▶ **EXERCISE DETAILS**: The reply should hold only the lines below from the one with "- intros now." to the end, each copied exactly.

▶ **RECORDS FOR THE TASK**:
(* ===== verification/AnchorProperties.v ===== *)
(** * From a serial record to the clock

    What a record must state to move the clock, and that a record stating a time sets it. *)

From Stdlib Require Import Ascii String ZArith Lia.
From stdpp Require Import base list strings.
From S2P Require Import Prelude PyStr PyFloat DateTime Uuid State Nmea NmeaProperties NmeaRoundtrip Clock Anchors.

(** The fields after the identifier. *)
Definition record_fields (body : str) : list str := drop 1 (split_on comma body).

Lemma combine_utc_some d t r : combine_utc (Some d) (Some t) = Ok r -> date_ok d -> time_ok t -> r = Some (mkDT d t (Some 0)).
Proof.
  intros H Hd Ht. cbn [combine_utc] in H. rewrite (astimezone_utc_canonical (mkDT d t (Some 0))) in H by done.
  by injection H as <-.
Qed.

Lemma combine_utc_inv d t dt : combine_utc d t = Ok (Some dt) -> exists d' t', d = Some d' /\ t = Some t'.
Proof. destruct d, t; simpl; try done. by eauto. Qed.

Lemma date_new_ok y m d dt : date_new y m d = Ok dt -> date_ok dt.
Proof. unfold date_new, date_ok. destruct (date_valid y m d) eqn:E; [|done]. by intros [= <-]. Qed.

Lemma time_new_ok h m s x t : time_new h m s x = Ok t -> time_ok t.
Proof. unfold time_new, time_ok. destruct (time_valid h m s x) eqn:E; [|done]. by intros [= <-]. Qed.

Lemma required_utc_time_ok v t : required_utc_time v = Ok t -> time_ok t.
Proof. unfold required_utc_time. destruct (TIME_RE v) as [[[[? ?] ?] ?]|]; [|done]. apply time_new_ok. Qed.

Lemma optional_utc_time_some v t : optional_utc_time v = Ok (Some t) -> required_utc_time v = Ok t /\ time_ok t.
Proof.
  unfold optional_utc_time. destruct v as [|c v]; [done|]. intros H. inv_ok.
  simplify_eq. eauto using required_utc_time_ok.
Qed.

Lemma optional_nmea_date_some v d : optional_nmea_date v = Ok (Some d) -> date_ok d.
Proof.
  unfold optional_nmea_date. destruct v as [|c v]; [done|]. cbv zeta. intros H. inv_ok.
  simplify_eq. eauto using date_new_ok.
Qed.

(** ** What the parsers state *)

(** The time of day and date an RMC record states. *)
Definition states_rmc (fields : list str) (dt : datetime) : Prop :=
  required_utc_time (field fields 0) = Ok (dt_time dt) /\
  optional_nmea_date (field fields 8) = Ok (Some (dt_date dt)).

(** The time of day and date a ZDA record states. *)
Definition states_zda (fields : list str) (dt : datetime) : Prop :=
  required_utc_time (field fields 0) = Ok (dt_time dt) /\
  required_int (field fields 1) 1 31 = Ok (d_day (dt_date dt)) /\
  required_int (field fields 2) 1 12 = Ok (d_month (dt_date dt)) /\
  required_int (field fields 3) 1980 9999 = Ok (d_year (dt_date dt)).

Lemma parse_rmc_states tk fields r s dt :
  parse_rmc tk fields r = Ok s -> time_trust s = RMC_STATUS_VALID -> utc_datetime s = Some dt ->
  sentence_type s = RMC /\ received_monotonic_ns s = r /\ field fields 1 = u "A" /\
  states_rmc fields dt /\ dt_ok dt /\ dt_off dt = Some 0.
Proof.
  unfold parse_rmc. cbv zeta. intros H. inv_ok. destruct x0 as [lat lon]. inv_ok. intros Ht Hd.
  simpl in Ht, Hd. subst. cbn [sentence_type received_monotonic_ns mkTimed].
  destruct (bool_decide (field fields 1 = u "A")) eqn:Ea; [|cbn in Ht; case_match; discriminate Ht].
  apply bool_decide_eq_true_1 in Ea.
  destruct (combine_utc_inv _ _ _ Hb4) as (d & t & -> & ->).
  apply optional_utc_time_some in Hb as [Ht1 Ht2]. pose proof (optional_nmea_date_some _ _ Hb3) as Hd2.
  apply combine_utc_some in Hb4; [|done..]. injection Hb4 as ->.
  split_and!; try done.
Qed.

Lemma parse_zda_states tk fields r s dt :
  parse_zda tk fields r = Ok s -> utc_datetime s = Some dt ->
  sentence_type s = ZDA /\ received_monotonic_ns s = r /\ states_zda fields dt /\ dt_ok dt /\
  dt_off dt = Some 0.
Proof.
  unfold parse_zda. cbv zeta. intros H. inv_ok. intros Hd. simpl in Hd. subst.
  pose proof (required_utc_time_ok _ _ Hb) as Ht. pose proof (date_new_ok _ _ _ _ Hb3) as Hd2.
  apply combine_utc_some in Hb5; [|done..]. injection Hb5 as ->.
  unfold date_new in Hb3. destruct (date_valid _ _ _); [|done]. injection Hb3 as <-. done.
Qed.

Lemma parse_gga_type tk fields r s : parse_gga tk fields r = Ok s -> sentence_type s = GGA.
Proof. unfold parse_gga. cbv zeta. intros H. inv_ok. by destruct x0; inv_ok. Qed.

Lemma parse_body_inv body r s :
  parse_body body r = Ok (inl s) ->
  exists ty tk, parse_fields ty tk (record_fields body) r = Ok s.
Proof.
  unfold parse_body, record_fields. destruct (_ <? _); [done|].
  destruct (partition comma body) as [[i f] t]. destruct (negb _); [done|]. destruct (negb _); [done|].
  destruct (SentenceType_of _) as [ty|]; [|done]. destruct (parse_fields _ _ _ _) as [s'|e] eqn:E.
  - intros [= <-]. eauto.
  - by destruct (caught e).
Qed.

(** ** What the tracker takes from a sentence *)

Lemma candidate_from_inv self s c :
  candidate_from self s = inl c ->
  exists received dt, received_monotonic_ns s = Some received /\ utc_datetime s = Some dt /\
    monotonic_ns c = received /\ utc c = dt /\ uncertainty_ns c = tr_uncertainty_ns self /\
    (sentence_type s = RMC /\ time_trust s = RMC_STATUS_VALID /\ source c = GPS_RMC_VALID \/
     sentence_type s = ZDA /\ source c = GPS_ZDA_NO_VALIDITY_FLAG).
Proof.
  unfold candidate_from, adapt. destruct (negb (valid_uncertainty _ _)); [done|].
  destruct (received_monotonic_ns s) as [received|]; [|done]. destruct (received <? 0); [done|].
  destruct (negb (valid_talker _)); [done|]. destruct (sentence_type s) eqn:Et; [..|done];
    (destruct (negb (bool_decide _)) eqn:Eb; [done|]); (destruct (utc_datetime s) as [dt|] eqn:Ed; [|done]);
    (destruct (_ || _); [done|]); intros [= <-]; bool_prop; exists received, dt; simpl; eauto 10.
Qed.

Lemma validate_candidate_canonical c p n :
  dt_ok (utc c) -> validate_candidate c p = Ok (inl n) -> n = c.
Proof.
  intros Hok. unfold validate_candidate. destruct (monotonic_ns c <? 0); [done|].
  destruct (negb (is_aware _)); [done|]. destruct (utc_is_canonical (utc c)) eqn:Ec; [|done]. simpl.
  unfold utc_is_canonical in Ec. apply bool_decide_eq_true_1 in Ec.
  rewrite (astimezone_utc_canonical (utc c)) by done.
  simpl. destruct (negb _); [done|]. destruct (_ || _); [done|]. destruct (_ || _); [done|].
  intros [= <-]. by destruct c.
Qed.

Lemma consider_moves k c p o :
  consider k c p = Ok o -> ao_clock o <> k ->
  exists n, validate_candidate c p = Ok (inl n) /\ latest_confirmation (ao_clock o) = Some n.
Proof.
  unfold consider. destruct (validate_policy p); [by intros [= <-]|].
  destruct (validate_candidate c p) as [[n|e]|e]; cbn [result_bind]; [|by intros [= <-]|done].
  destruct (anchor k) as [a|]; [|by intros [= <-] _; exists n].
  intros [= <-]. unfold consider_again. destruct (bool_decide _); [done|]. destruct (_ <? _); [done|].
  destruct (project _ _); [|done]. destruct (_ && _); [done|]. destruct (_ <? _); [by exists n|].
  destruct (_ <? _); [done|]. destruct (_ =? _); [done|]. by exists n.
Qed.

(** ** Properties *)


(** A tracker, and the tracker once a record has set its clock. *)
Definition demo_tracker : NmeaAnchorTracker := mkTracker demo_policy 100000000 empty_clock.

Definition demo_tracker_after : NmeaAnchorTracker :=
  match feed demo_tracker (record (u "GPZDA,201530.00,04,07,2022,00,00") (u "62" ++ [chr 13; chr 10])) 5000000000 with
  | Ok t => t
  | Err _ => demo_tracker
  end.


(** ** Setting the clock *)

Lemma talker_valid tk :
  tk ∈ SUPPORTED_TALKERS ->
  valid_talker tk = true /\
  let prov := u "NMEA:" ++ tk ++ u "RMC:active-valid:complete-utc" in
  bool_decide (prov = []) || (MAX_PROVENANCE_CHARS <? len prov) || negb (isascii prov) ||
    negb (isprintable prov) = false /\ (MAX_PROVENANCE_CHARS <? len prov) = false.
Proof.
  unfold SUPPORTED_TALKERS. cbn [map]. rewrite !elem_of_cons. intros Htk.
  destruct_or! Htk; try (subst; vm_compute; done). by apply elem_of_nil in Htk.
Qed.

Definition rmc_candidate (unc : Z) (tk : str) (dt : datetime) (received : Z) : AnchorCandidate :=
  mkCandidateAnchor received dt GPS_RMC_VALID (u "NMEA:" ++ tk ++ u "RMC:active-valid:complete-utc") unc.

Lemma candidate_from_text p unc k tk dt received :
  tk ∈ SUPPORTED_TALKERS -> 0 < unc <= max_uncertainty_ns p -> 0 <= received ->
  candidate_from (mkTracker p unc k) (rmc_sentence tk dt (Some received)) =
    inl (rmc_candidate unc tk dt received).
Proof.
  intros Htk Hunc Hr. destruct (talker_valid tk Htk) as (Hvt & _ & Hlen).
  unfold candidate_from, valid_uncertainty, rmc_sentence, mkTimed. cbn -[Z.ltb Z.leb valid_talker adapt u].
  replace ((0 <? unc) && (unc <=? max_uncertainty_ns p)) with true by lia.
  replace (received <? 0) with false by lia. rewrite Hvt, bool_decide_true by done. cbn [negb].
  unfold adapt. rewrite Hlen. reflexivity.
Qed.

Lemma consider_empty p c :
  validate_policy p = None -> validate_candidate c p = Ok (inl c) ->
  consider empty_clock c p = Ok (mkAnchorOutcome (mkClock (Some c) (Some c) (Some 0)) ACCEPTED None None).
Proof. intros Hp Hv. unfold consider. rewrite Hp, Hv. reflexivity. Qed.

Lemma validate_text p unc tk dt received :
  tk ∈ SUPPORTED_TALKERS -> dt_ok dt -> dt_off dt = Some 0 -> 0 < unc <= max_uncertainty_ns p ->
  utc_us (earliest_utc p) <= utc_us dt <= utc_us (latest_utc p) -> 0 <= received ->
  validate_candidate (rmc_candidate unc tk dt received) p = Ok (inl (rmc_candidate unc tk dt received)).
Proof.
  intros Htk Hok Hoff Hunc Hpl Hr. destruct (talker_valid tk Htk) as (_ & Hprov & _).
  unfold validate_candidate, rmc_candidate. cbn [monotonic_ns utc uncertainty_ns provenance source].
  replace (received <? 0) with false by lia.
  unfold is_aware, utc_is_canonical. rewrite Hoff.
  rewrite (bool_decide_true (is_Some _)) by eauto. rewrite bool_decide_true by done. cbn [negb].
  rewrite astimezone_utc_canonical by done. cbn [result_bind].
  replace ((utc_us (earliest_utc p) <=? utc_us dt) && (utc_us dt <=? utc_us (latest_utc p))) with true by lia.
  replace ((unc <? 0) || (max_uncertainty_ns p <? unc)) with false by lia. cbn [negb].
  cbv zeta in Hprov. by rewrite Hprov.
Qed.

(** At its own monotonic time an anchor converts to itself. *)
Lemma convert_self p a l d :
  validate_policy p = None -> 0 <= monotonic_ns a -> dt_ok (utc a) ->
  convert (mkClock (Some a) l d) (monotonic_ns a) p =
    inl (mkEstimate (utc a) GPS_ANCHORED (source a) (provenance a) (uncertainty_ns a)).
Proof.
  intros (_ & _ & Hproj & _)%policy_bounds Hm Hok. unfold convert. cbn [anchor].
  replace (monotonic_ns a <? 0) with false by lia. rewrite Z.sub_diag. change (Z.abs 0) with 0.
  replace (max_projection_ns p <? 0) with false by lia.
  unfold project, dt_add. cbn [Z.div Z.modulo Z.div_eucl Z.add Z.mul fst snd]. change (0 / 1000) with 0.
  rewrite Z.add_0_r, dt_of_us_local_us by done. change (drift_ns p 0) with 0. by rewrite Z.add_0_r.
Qed.

Lemma fresh_until p a l d now :
  validate_policy p = None ->
  gps_time_state (mkClock a (Some l) d) now p = GPS_TIME_VALID <->
    monotonic_ns l <= now <= monotonic_ns l + gps_stale_after_ns p.
Proof.
  intros (_ & _ & _ & Hstale)%policy_bounds. unfold gps_time_state, gps_age_ns. cbn [latest_confirmation].
  destruct (now <? monotonic_ns l) eqn:E; bool_prop; [split; [done|lia]|].
  replace (gps_stale_after_ns p <? 0) with false by lia.
  destruct (gps_stale_after_ns p <? now - monotonic_ns l) eqn:E2; bool_prop; split; try done; lia.
Qed.

(** C36: a stated time is kept exactly: fed to a tracker whose clock is empty, an active RMC record
    rendering any UTC instant of the years 1980 to 2079 that the policy finds plausible is accepted,
    the clock then converts the time of reception to exactly that instant with the configured
    uncertainty, and reports valid GPS time exactly until the policy's freshness bound. *)
Theorem stated_time_sets_clock p unc tk dt received :
  tk ∈ SUPPORTED_TALKERS -> dt_ok dt -> dt_off dt = Some 0 -> 1980 <= d_year (dt_date dt) <= 2079 ->
  validate_policy p = None -> 0 < unc <= max_uncertainty_ns p ->
  utc_us (earliest_utc p) <= utc_us dt <= utc_us (latest_utc p) -> 0 <= received ->
  exists self' est, feed (mkTracker p unc empty_clock) (rmc_record tk dt) received = Ok self' /\
    convert (clock self') received p = inl est /\ est_utc est = dt /\ est_uncertainty_ns est = unc /\
    est_source est = GPS_RMC_VALID /\
    forall now, tracker_gps_time_state self' now = GPS_TIME_VALID <->
      received <= now <= received + gps_stale_after_ns p.
Proof.
  intros Htk Hok Hoff Hy Hp Hunc Hpl Hr. set (c := rmc_candidate unc tk dt received).
  exists (mkTracker p unc (mkClock (Some c) (Some c) (Some 0))). eexists. split; [|split_and!].
  - unfold feed. rewrite parse_record_text by done. cbn [result_bind]. unfold tracker_consider.
    rewrite candidate_from_text by done. cbn [policy tr_uncertainty_ns clock].
    fold c. rewrite (consider_empty p c Hp) by (by apply validate_text). reflexivity.
  - by apply (convert_self p c).
  - done.
  - done.
  - done.
  - intros now. by apply (fresh_until p (Some c) c).
Qed.

Lemma stated_time_sets_clock_witness :
  let dt := mkDT (mkDate 2024 2 29) (mkTime 23 59 58 250000) (Some 0) in
  exists self' est, feed demo_tracker (rmc_record (u "GN") dt) 7000000000 = Ok self' /\
    convert (clock self') 7000000000 demo_policy = inl est /\ est_utc est = dt.
Proof.
  intros dt. destruct (stated_time_sets_clock demo_policy 100000000 (u "GN") dt 7000000000)
    as (self' & est & Hf & Hc & He & _);
    [apply (bool_decide_eq_true_1 _); vm_compute; reflexivity|split; vm_compute; reflexivity|reflexivity
    |split; vm_compute; intros E; discriminate E|vm_compute; reflexivity|split; [reflexivity|vm_compute; intros E; discriminate E]
    |split; vm_compute; intros E; discriminate E|lia|].
  exists self', est. split; [exact Hf|split; [exact Hc|exact He]].
Defined.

▶ **RESPONSE AREA**:
  - intros now. by apply (fresh_until p (Some c) c).
Qed.

Lemma stated_time_sets_clock_witness :
  let dt := mkDT (mkDate 2024 2 29) (mkTime 23 59 58 250000) (Some 0) in
  exists self' est, feed demo_tracker (rmc_record (u "GN") dt) 7000000000 = Ok self' /\
    convert (clock self') 7000000000 demo_policy = inl est /\ est_utc est = dt.
Proof.
  intros dt. destruct (stated_time_sets_clock demo_policy 100000000 (u "GN") dt 7000000000)
    as (self' & est & Hf & Hc & He & _);
    [apply (bool_decide_eq_true_1 _); vm_compute; reflexivity|split; vm_compute; reflexivity|reflexivity
    |split; vm_compute; intros E; discriminate E|vm_compute; reflexivity|split; [reflexivity|vm_compute; intros E; discriminate E]
    |split; vm_compute; intros E; discriminate E|lia|].
  exists self', est. split; [exact Hf|split; [exact Hc|exact He]].
Defined.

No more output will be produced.